A pair of Colorado-based consultants who had previously been contracted to help a South Dakota tribe start a marijuana resort on Native American land have been charged with state narcotics crimes, and the tribe itself has decided to instead grow vegetables such as tomatoes.
The incident underscores how tribal interests in marijuana have cooled since a U.S. Department of Justice memo in late 2014 sparked a short-lived speculative rush that tribes nationwide could get the green light by the federal government to grow and sell cannabis.
It also has quashed opportunities for ancillary businesses to target a new crop of retail stores/dispensaries, cultivation sites and infused products companies.
The South Dakota tribe, the Flandreau Santee Sioux, represented the most ambitious of such plans after the Wilkinson Memo from the DOJ appeared to give the federal government’s blessing to tribes that wanted to get into the marijuana industry.
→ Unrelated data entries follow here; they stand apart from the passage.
Lemma flat_offset_injective (b : Z) (idx1 idx2 d : list Z) :
  legal_index b idx1 d -> legal_index b idx2 d ->
  flat_offset b idx1 d = flat_offset b idx2 d ->
  idx1 = idx2.
Proof.
  intro H1. revert idx2.
  induction H1 as [|i1 x idx1 d Hi1 H1 IH]; intros idx2 H2 Heq.
  - now inversion H2.
  - inversion H2 as [|i2 x' idx2' d' Hi2 H2']; subst. simpl in Heq.
    pose proof (flat_offset_bound _ _ _ H1) as B1.
    pose proof (flat_offset_bound _ _ _ H2') as B2.
    assert (Hk : flat_offset b idx1 d = flat_offset b idx2' d) by nia.
    f_equal; [nia|now apply IH].
Qed.

Lemma flat_offset_surjective (b : Z) (d : list Z) :
  Forall (fun x => b <= x) d ->
  forall k, 0 <= k < axes_product b d ->
  exists idx, legal_index b idx d /\ flat_offset b idx d = k.
Proof.
  induction 1 as [|x d Hx Hd IH]; intros k Hk; simpl in Hk.
  - exists []. split; [constructor|simpl; lia].
  - pose proof (axes_product_pos b d Hd) as Hpos.
    assert (Hn : 0 < x + 1 - b) by lia.
    pose proof (Z.mod_pos_bound k (x + 1 - b) Hn) as Hmod.
    pose proof (Z.div_mod k (x + 1 - b) ltac:(lia)) as Hdm.
    destruct (IH (k / (x + 1 - b))) as (idx & Hidx & Hflat).
    { split; [apply Z.div_pos; lia|].
      apply Z.div_lt_upper_bound; lia. }
    exists (b + k mod (x + 1 - b) :: idx). split.
    + constructor; [lia|exact Hidx].
    + simpl. rewrite Hflat. lia.
Qed.

(** X12: for dimensions that are all at least the base, [index] maps the
    legal indices one-to-one onto the element numbers 0 to [array_len] - 1:
    it never raises on a legal index, different legal indices get
    different flat offsets, and every offset below the length belongs to a
    legal index. *)
Theorem index_is_a_bijection (b : Z) (d : list Z) :
  Forall (fun x => b <= x) d ->
  (forall idx, legal_index b idx d ->
     exists k, index (Some b) idx d = Ok k /\ 0 <= k
               /\ array_len (Some b) d = Ok (axes_product b d)
               /\ k < axes_product b d)
  /\ (forall idx1 idx2,
        legal_index b idx1 d -> legal_index b idx2 d ->
        index (Some b) idx1 d = index (Some b) idx2 d -> idx1 = idx2)
  /\ (forall k, 0 <= k < axes_product b d ->
        exists idx, legal_index b idx d /\ index (Some b) idx d = Ok k).
Proof.
  intro Hd. split; [|split].
  - intros idx Hidx. exists (flat_offset b idx d).
    pose proof (flat_offset_bound _ _ _ Hidx).
    rewrite index_flat by exact (Forall2_length Hidx).
    rewrite array_len_axes_product. repeat split; lia.
  - intros idx1 idx2 H1 H2.
    rewrite !index_flat by (eapply Forall2_length; eassumption).
    intros [= Heq]. eapply flat_offset_injective; eauto.
  - intros k Hk. destruct (flat_offset_surjective b d Hd k Hk)
      as (idx & Hidx & <-).
    exists idx. split; [exact Hidx|].
    apply index_flat. exact (Forall2_length Hidx).
Qed.

(** ** Writes *)

Lemma window_app_frame {A} (l1 x x' t : list A) (lo n : nat) :
  List.length x = List.length x' ->
  (lo + n <= List.length l1 \/ List.length l1 + List.length x <= lo)%nat ->
  firstn n (skipn lo (l1 ++ x ++ t)) = firstn n (skipn lo (l1 ++ x' ++ t)).
Proof.
  intros Hlen [Hbefore|Hafter].
  - rewrite !skipn_app. replace (lo - List.length l1)%nat with 0%nat by lia.
    cbn [skipn]. rewrite !firstn_app, length_skipn.
    replace (n - (List.length l1 - lo))%nat with 0%nat by lia.
    reflexivity.
  - rewrite !app_assoc.
    rewrite (skipn_app lo (l1 ++ x) t), (skipn_app lo (l1 ++ x') t).
    rewrite (skipn_all2 (n := lo) (l1 ++ x)) by (rewrite length_app; lia).
    rewrite (skipn_all2 (n := lo) (l1 ++ x')) by (rewrite length_app; lia).
    now rewrite !length_app, Hlen.
Qed.

Lemma spliced_window (buf bs : list byte) (lo lo2 n : Z) :
  0 <= lo -> lo + Z.of_nat (List.length bs) <= Z.of_nat (List.length buf) ->
  0 <= lo2 -> 0 <= n ->
  lo2 + n <= lo \/ lo + Z.of_nat (List.length bs) <= lo2 ->
  firstn (Z.to_nat n) (skipn (Z.to_nat lo2) (spliced buf bs lo))
  = firstn (Z.to_nat n) (skipn (Z.to_nat lo2) buf).
Proof.
  intros Hlo Hfit Hlo2 Hn Hapart. unfold spliced.
  replace (Z.to_nat (lo + Z.of_nat (List.length bs)))
    with (List.length bs + Z.to_nat lo)%nat by lia.
  transitivity
    (firstn (Z.to_nat n)
       (skipn (Z.to_nat lo2)
          (firstn (Z.to_nat lo) buf
           ++ firstn (List.length bs) (skipn (Z.to_nat lo) buf)
           ++ skipn (List.length bs + Z.to_nat lo) buf))).
  - apply window_app_frame.
    + rewrite length_firstn, length_skipn. lia.
    + rewrite length_firstn. lia.
  - rewrite <- skipn_skipn, !firstn_skipn. reflexivity.
Qed.

Lemma spliced_length (buf bs : list byte) (lo : Z) :
  0 <= lo -> lo + Z.of_nat (List.length bs) <= Z.of_nat (List.length buf) ->
  List.length (spliced buf bs lo) = List.length buf.
Proof.
  intros Hlo Hfit. unfold spliced.
  rewrite !length_app, length_firstn, length_skipn. lia.
Qed.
But the tribe instead decided to burn its fledgling marijuana crop last November, and now two of its cannabis industry advisers, from Monarch America, may be headed to jail.
A second tribe, the Passamaquoddy of Maine, made clear to the Associated Press on Wednesday it severed contact with Monarch America last year and is sticking to growing hemp instead of MMJ because it doesn’t want to “push the boundary.”
Correction: The headline and first paragraph of this story initially reported that two executives from Monarch America had been charged with federal narcotics crimes. That was incorrect. They have been charged with state-level crimes.